+++ INPUT FOR THIS TASK

(** A file [Open] can be given: a queue's, or an empty one. *)
Definition queue_file (t : buckets) (h : holding entry_body) : Prop :=
  represents (DB := DB) (err := err) t h \/ (t = ∅ /\ h = mkHolding 0 []).

Definition new_file : buckets := <[bucketQuarantine := ∅]> (<[bucketEntries := ∅]> (<[bucketMeta := ∅]> ∅)).

Lemma new_file_represents : represents (DB := DB) (err := err) new_file (mkHolding 0 []).
Proof.
  assert (Hm : new_file !! bucketMeta = Some ∅) by (by vm_compute).
  assert (Hg : forall k, getUint (DB := DB) (err := err) bucketMeta k new_file = Ok 0) by (intros k; unfold getUint; by rewrite (tx_Get_ok _ _ _ _ Hm)).
  split; cbn [items last_seq]; [constructor|constructor|constructor|lia|by exists ∅|apply Hg|apply Hg| |exists ∅; by vm_compute].
  exists ∅. split; [by vm_compute|]. intros k v. rewrite lookup_empty. split; [done|]. by intros (x & []%not_elem_of_nil & _).
Qed.

Lemma create_queue t h :
  queue_file t h -> exists t', create_buckets (DB := DB) (err := err) [bucketMeta; bucketEntries; bucketQuarantine] t = Ok t' /\ represents (DB := DB) (err := err) t' h.
Proof.
  intros [R|[-> ->]].
  - pose proof R as [_ _ _ _ [mm Hm] _ _ (me & He & _) [mq Hq]]. exists t. split; [|done]. cbn [create_buckets]. do 3 (rewrite CreateBucketIfNotExists_law by done; rewrite ?Hm, ?He, ?Hq; cbn [rbind]). done.
  - exists new_file. split; [|apply new_file_represents]. cbn [create_buckets]. do 3 (rewrite CreateBucketIfNotExists_law by done; cbn [rbind]). by vm_compute.
Qed.

Lemma file_Open_law t h :
  queue_file t h -> match file_Open (DB := DB) t with Ok q => file_queue_holds q (Some h) | _ => True end.
Proof.
  intros Ht. destruct (create_queue t h Ht) as (t' & E & R). destruct (bolt_Open_law t) as [Ho Hf]. unfold file_Open.
  pose proof (db_Update_ok SyncNone (bolt_Open t) (fun t => let! t := create_buckets (DB := DB) [bucketMeta; bucketEntries; bucketQuarantine] t in Ok (tt, t)) tt t' Ho) as H.
  destruct (db_Update SyncNone _ _) as [d r]. destruct H as [Hd [[-> Hfd]|[_ [e ->]]]]; [by rewrite Hf, E| |done]. cbn [rbind].
  unfold db_View. rewrite bolt_View_law, Hd, Hfd, (rp_count _ _ R). cbn. split_and!; [done|done|by rewrite Hfd|]. cbn.
  pose proof (sorted_len _ (rp_sorted _ _ R) 0 _ (rp_range _ _ R)). pose proof (rp_last _ _ R). unfold i64. rewrite (proj2 (Z.ltb_lt _ _)) by lia. done.
Qed.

++++++

:: PROBLEM TO SOLVE ::
Look above for the line with "queue_file t h -> match" and the line with "pose proof (db_Update_ok"; transcribe both and all lines in between, exactly, and nothing else.

:: EXERCISE OUTPUT ::
  queue_file t h -> match file_Open (DB := DB) t with Ok q => file_queue_holds q (Some h) | _ => True end.
Proof.
  intros Ht. destruct (create_queue t h Ht) as (t' & E & R). destruct (bolt_Open_law t) as [Ho Hf]. unfold file_Open.
  pose proof (db_Update_ok SyncNone (bolt_Open t) (fun t => let! t := create_buckets (DB := DB) [bucketMeta; bucketEntries; bucketQuarantine] t in Ok (tt, t)) tt t' Ho) as H.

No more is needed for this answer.